WHAT IS EXPECTED => Reproduce exactly, and only, the lines below from the one containing "destruct (ptr40_eq _" through the one containing "exists egress script ready".

INPUT DATA below:

(* ===== verification/ExternNet.v ===== *)
(** lib/extern/extern_net.h: how a generated program receives a packet from the network and
    sends one, over libpkt. *)
From Stdlib Require Import ZArith Lia List String.
From stdpp Require Import base list numbers option strings.
From S2P Require Import Prelude Me MemBulk Pkt NfpLib.
#[local] Open Scope Z_scope.

Module ExternNet.
Import NfpLib.

(** struct extern_event_param_NET_RECV and _NET_SEND: the fields the functions use; the
    bit-fields of [meta] have 16 bits. *)
Record net_event := NetEvent { packet_ptr : Z; packet_offs : Z; packet_sz : Z; meta_seq : Z; meta_len : Z }.

(** struct pkt_raw_t: six words of metadata, a time stamp and a word of the MAC. *)
Definition sizeof_pkt_raw_t : Z := 32.
Definition pkt_isl (ws : list Z) : Z := field 26 6 (nth 0 ws 0).
Definition pkt_pnum (ws : list Z) : Z := field 16 10 (nth 0 ws 0).
Definition pkt_len (ws : list Z) : Z := field 0 14 (nth 0 ws 0).
Definition pkt_seq (ws : list Z) : Z := field 16 16 (nth 2 ws 0).

(** The call has two arguments more than pkt.h declares, [sig_done] and a signal that is not
    waited for; without them the function swaps out until the packet is there. *)
Definition inlined_net_recv : prog net_event :=
  pkt ← Pkt.pkt_nbi_recv_with_hdrs (ct sizeof_pkt_raw_t) PKT_NBI_OFFSET;
  let pbuf := Pkt.pkt_ctm_ptr40 (pkt_isl pkt) (pkt_pnum pkt) 0 in
  let seq := u16 (pkt_seq pkt) in
  let len := u16 (pkt_len pkt) in
  Ret (NetEvent (u64 (pbuf + PKT_NBI_OFFSET + MAC_PREPEND_BYTES + PKBUF_SHIF_BYTES)) 0 len seq len).

Definition get_pnum_from_addr (addr : Z) : Z :=
  let pnum := addr .& 0x7FFF0000 in
  let pnum := pnum ≫ 16 in
  u32 pnum.

Definition NBI : Z := 0.
Definition TMQ_PER_PORT : Z := 4 * 8.
Definition PORT_TO_TMQ (x : Z) : Z := x * TMQ_PER_PORT.

Section Send.
(** The revision of the chip, and [__ISLAND]. *)
Context (b0 : bool) (ISLAND : Z).

(** The event, which the function changes. *)
Definition inlined_net_send (event : net_event) : prog net_event :=
  let ptr := u64 (packet_ptr event - (PKT_NBI_OFFSET + MAC_PREPEND_BYTES + PKBUF_SHIF_BYTES)) in
  let seq := 0 in
  _ ← Pkt.pkt_mac_egress_cmd_write ptr (PKT_NBI_OFFSET + MAC_PREPEND_BYTES) 1 1;
  msi ← Pkt.pkt_msd_write b0 ptr (PKT_NBI_OFFSET + MAC_PREPEND_BYTES);
  _ ← Pkt.pkt_nbi_send ISLAND (get_pnum_from_addr ptr) msi (sub32 (meta_len event) MAC_PREPEND_BYTES) NBI
        (PORT_TO_TMQ 0) 0 seq Pkt.PKT_CTM_SIZE_256;
  Ret (NetEvent ptr (packet_offs event) (packet_sz event) seq (meta_len event)).
End Send.

(** ** A packet that is received and sent *)

(** The pointer to a packet. *)
Lemma ptr40_eq isl pnum : in_word 6 isl -> in_word 10 pnum ->
  exists hi, Pkt.pkt_ctm_ptr40 isl pnum 0 = hi * 2 ^ 32 + (2 ^ 31 + pnum * 2 ^ 16) /\ in_word 8 hi /\ 2 ^ 7 <= hi.
Proof.
  intros Hi Hp. exists (0x80 .| isl). unfold Pkt.pkt_ctm_ptr40, Pkt.pkt_addr_lo, shl32. unfold in_word in *.
  rewrite Z.lor_0_r, (wrap_id 32 (pnum ≪ 16)) by (unfold in_word; rewrite Z.shiftl_mul_pow2; lia).
  change 0x80000000 with (1 ≪ 31). rewrite (lor_shift_add 1), (wrap_id 32)
    by (unfold in_word; rewrite ?Z.shiftl_mul_pow2; lia).
  rewrite lor_shift_add by (unfold in_word; rewrite ?Z.shiftl_mul_pow2; lia).
  rewrite !Z.shiftl_mul_pow2 by lia. change (0x80 .| isl) with ((1 ≪ 7) .| isl).
  rewrite lor_shift_add by (unfold in_word; lia). split; [lia|]. unfold in_word. lia.
Qed.

(** A packet's number is read back from the pointer to it, whatever its offset in the buffer. *)
Lemma get_pnum_of_ptr isl pnum off : in_word 6 isl -> in_word 10 pnum -> 0 <= off < 2 ^ 14 ->
  get_pnum_from_addr (Pkt.pkt_ctm_ptr40 isl pnum 0 + off) = pnum.
Proof.
  intros Hi Hp Ho. destruct (ptr40_eq isl pnum Hi Hp) as (hi & -> & Hh & _). unfold get_pnum_from_addr.
  change 0x7FFF0000 with (Z.ones 15 ≪ 16). unfold in_word in *.
  assert (E : ((hi * 2 ^ 32 + (2 ^ 31 + pnum * 2 ^ 16) + off) .& (Z.ones 15 ≪ 16)) ≫ 16 =
    field 16 15 (hi * 2 ^ 32 + (2 ^ 31 + pnum * 2 ^ 16) + off)).
  { unfold field. generalize (hi * 2 ^ 32 + (2 ^ 31 + pnum * 2 ^ 16) + off). intros x. bitwise_as i. bits_cases; f_equal; lia. }
  rewrite E, field_eq by lia. rewrite wrap_id by (unfold in_word; divlia). divlia.
Qed.

Section Forward.
Context {St : Type} (h : St -> event -> reply * St).

Definition recv_cmd : cmd := Cmd T_mem "packet_add_thread" [] 16 false 0 (Some 8) (Some ctx_swap) None.

(** Receiving gives a pointer to the packet's first byte, and its length. *)
Lemma net_recv_event s : let ws := r_words (fst (h s (ECmd recv_cmd))) in
  in_word 32 (nth 0 ws 0) ->
  exec h inlined_net_recv s =
    Outcome [ECmd recv_cmd]
      (inl (NetEvent (Pkt.pkt_ctm_ptr40 (pkt_isl ws) (pkt_pnum ws) 0 + 64) 0 (pkt_len ws) (pkt_seq ws) (pkt_len ws)))
      (snd (h s (ECmd recv_cmd))).
Proof.
  intros ws Hw. change (exec h inlined_net_recv s) with
    (Outcome [ECmd recv_cmd] (inl (NetEvent (u64 (Pkt.pkt_ctm_ptr40 (pkt_isl ws) (pkt_pnum ws) 0 + 64 + 0 + 0)) 0
       (u16 (pkt_len ws)) (u16 (pkt_seq ws)) (u16 (pkt_len ws))) : net_event + failure) (snd (h s (ECmd recv_cmd)))).
  pose proof (field_range 26 6 (nth 0 ws 0) ltac:(lia)) as Hi. pose proof (field_range 16 10 (nth 0 ws 0) ltac:(lia)) as Hp.
  destruct (ptr40_eq _ _ Hi Hp) as (hi & E & Hh & _). fold (pkt_isl ws) (pkt_pnum ws) in E. fold (pkt_pnum ws) in Hp.
  rewrite !Z.add_0_r. rewrite (wrap_id 64).
  2:{ rewrite E. unfold in_word in *. lia. }
  rewrite (wrap_id 16 (pkt_len ws)), (wrap_id 16 (pkt_seq ws)); [done|apply field_range; lia|].
  apply (in_word_mono 14); [lia|]. apply field_range; lia.
Qed.

(** Sending a packet that came in: the checksum command goes to the four bytes before the
    packet, then the script to the eight, and the packet is handed over by its number, with
    its length and the offset of its first byte. *)
Lemma net_send_trace b0 ISLAND isl pnum len offs sz seq s : in_word 6 isl -> in_word 10 pnum -> in_word 14 len ->
  let ptr := Pkt.pkt_ctm_ptr40 isl pnum 0 in
  exists egress script ready hi lo palu,
    o_trace (exec h (inlined_net_send b0 ISLAND (NetEvent (ptr + 64) offs sz seq len)) s) =
      [ECmd egress; ECmd script; ECsrRd local_csr_active_ctx_sts; ECsrWr local_csr_cmd_indirect_ref_0 0; ECmd ready] /\
    o_res (exec h (inlined_net_send b0 ISLAND (NetEvent (ptr + 64) offs sz seq len)) s) =
      inl (NetEvent ptr offs sz 0 len) /\
    presents egress T_mem "write32" [3 * 2 ^ 30] (ptr + 60) (Some 1) (Some ctx_swap) /\
    presents script T_mem "write" [Pkt.script_word b0 64; 0] (ptr + 56) (Some 1) (Some ctx_swap) /\
    ready = Cmd T_nbi "packet_ready_unicast" [] hi true lo None None (Some palu) /\
    lo = pnum * 2 ^ 16 + (len + 64).
Proof.
  intros Hi Hp Hl ptr. destruct (ptr40_eq isl pnum Hi Hp) as (hi & E & Hh & _). fold ptr in E.
  unfold in_word in *. assert (Hptr : in_word 40 (ptr + 64) /\ 0 <= ptr) by (unfold in_word; lia).
  unfold inlined_net_send, PKT_NBI_OFFSET, MAC_PREPEND_BYTES, PKBUF_SHIF_BYTES. cbn [packet_ptr packet_offs packet_sz meta_len].
  replace (ptr + 64 - (64 + 0 + 0)) with ptr by lia. change (64 + 0) with 64.
  rewrite (wrap_id 64 ptr) by (unfold in_word in *; lia).
  assert (Eat : Pkt.script_at b0 64 = 56) by (by destruct b0).
  destruct (Pkt.msd_write_is b0 ptr 64) as [Hw _]; [unfold Pkt.MS_MAX_OFF; destruct b0; lia|].
  destruct (MemBulk.MEM_CMD_write "write32" [3 * 2 ^ 30] (ptr + 64 - 4) (ct 4) (ct 4) ctx_swap 2) as (e & He & Pe);
    [unfold in_word in *; lia|done|by cbn|by left|].
  destruct (MemBulk.MEM_CMD_write "write" [Pkt.script_word b0 64; 0] (ptr + Pkt.script_at b0 64) (ct 8) (ct 8) ctx_swap 3) as (w & Hs & Ps);
    [rewrite Eat; unfold in_word in *; lia|done|by cbn|by left|].
  assert (Hm : issues_one (Pkt.pkt_msd_write b0 ptr 64) w (fun _ => Pkt.script_info b0 64)).
  { rewrite Hw. by apply (issues_one_ret _ _ (fun _ => tt) (fun _ => Pkt.script_info b0 64)). }
  rewrite Eat in Ps.
  change (Pkt.pkt_mac_egress_cmd_write ptr 64 1 1)
    with (bind (MemBulk.MEM_CMD "write32" [3 * 2 ^ 30] (ptr + 64 - 4) (ct 4) (ct 4) ctx_swap 2) (fun _ => Ret tt)).
  unfold mbind, prog_bind. rewrite (exec_issues _ e _ _ h s He). cbv zeta.
  rewrite (exec_issues _ w _ _ h _ Hm). cbv zeta. cbn [o_trace o_res].
  replace (get_pnum_from_addr ptr) with pnum.
  2:{ rewrite <- (Z.add_0_r ptr). symmetry. by apply get_pnum_of_ptr. }
  do 6 eexists. split; [reflexivity|]. split; [reflexivity|].
  split; [by replace (ptr + 60) with (ptr + 64 - 4) by lia|]. split; [done|]. split; [reflexivity|].
  cbn [Pkt.len_adj Pkt.script_info].
  unfold Pkt.PKT_READY_ADDR_LO_FIELDS, shl32, add32, sub32. rewrite Z.sub_0_r.
  rewrite (wrap_id 32 len), (wrap_id 32 (len + 64)), (wrap_id 32 (pnum ≪ 16))
    by (unfold in_word; rewrite ?Z.shiftl_mul_pow2; lia).
  rewrite lor_shift_add by (unfold in_word; lia). apply wrap_id. unfold in_word. lia.
Qed.

(** The second write covers the four bytes of the first: the command for the checksums is
    lost. *)
Lemma net_send_loses_egress b0 ISLAND isl pnum len offs sz seq s : in_word 6 isl -> in_word 10 pnum -> in_word 14 len ->
  let ptr := Pkt.pkt_ctm_ptr40 isl pnum 0 in
  exists egress script rest,
    o_trace (exec h (inlined_net_send b0 ISLAND (NetEvent (ptr + 64) offs sz seq len)) s) =
      ECmd egress :: ECmd script :: rest /\
    cmd_addr egress = cmd_addr script + 4 /\ c_data egress = [3 * 2 ^ 30] /\ length (c_data script) = 2%nat.
Proof.
  intros Hi Hp Hl ptr. destruct (net_send_trace b0 ISLAND isl pnum len offs sz seq s Hi Hp Hl)
    as (e & w & r & hi & lo & palu & Ht & _ & [_ _ He1 He2 _ _] & [_ _ Hw1 Hw2 _ _] & _).
  exists e, w. eexists. split; [exact Ht|]. rewrite He1, He2, Hw1, Hw2. split; [fold ptr; lia|done].
Qed.

(** A packet received and sent on is handed over with its own number, and its length behind
    the 64 bytes before it. *)
Lemma net_forward b0 ISLAND s : let ws := r_words (fst (h s (ECmd recv_cmd))) in
  in_word 32 (nth 0 ws 0) ->
  exists mid hi palu,
    o_trace (exec h (event ← inlined_net_recv; inlined_net_send b0 ISLAND event) s) =
      ECmd recv_cmd :: mid ++
      [ECmd (Cmd T_nbi "packet_ready_unicast" [] hi true (pkt_pnum ws * 2 ^ 16 + (pkt_len ws + 64)) None None (Some palu))].
Proof.
  intros ws Hw. unfold mbind, prog_bind. rewrite exec_bind, net_recv_event by done. cbv zeta. cbn [o_res o_trace o_st].
  fold ws. destruct (net_send_trace b0 ISLAND (pkt_isl ws) (pkt_pnum ws) (pkt_len ws) 0 (pkt_len ws) (pkt_seq ws)
    (snd (h s (ECmd recv_cmd)))) as (e & w & r & hi & lo & palu & Ht & _ & _ & _ & -> & ->);
    [apply field_range; lia..|].
  rewrite Ht. exists [ECmd e; ECmd w; ECsrRd local_csr_active_ctx_sts; ECsrWr local_csr_cmd_indirect_ref_0 0], hi, palu.
  reflexivity.
Qed.
End Forward.

End ExternNet.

End of INPUT DATA.

OUTPUT =>
  destruct (ptr40_eq _ _ Hi Hp) as (hi & E & Hh & _). fold (pkt_isl ws) (pkt_pnum ws) in E. fold (pkt_pnum ws) in Hp.
  rewrite !Z.add_0_r. rewrite (wrap_id 64).
  2:{ rewrite E. unfold in_word in *. lia. }
  rewrite (wrap_id 16 (pkt_len ws)), (wrap_id 16 (pkt_seq ws)); [done|apply field_range; lia|].
  apply (in_word_mono 14); [lia|]. apply field_range; lia.
Qed.

(** Sending a packet that came in: the checksum command goes to the four bytes before the
    packet, then the script to the eight, and the packet is handed over by its number, with
    its length and the offset of its first byte. *)
Lemma net_send_trace b0 ISLAND isl pnum len offs sz seq s : in_word 6 isl -> in_word 10 pnum -> in_word 14 len ->
  let ptr := Pkt.pkt_ctm_ptr40 isl pnum 0 in
  exists egress script ready hi lo palu,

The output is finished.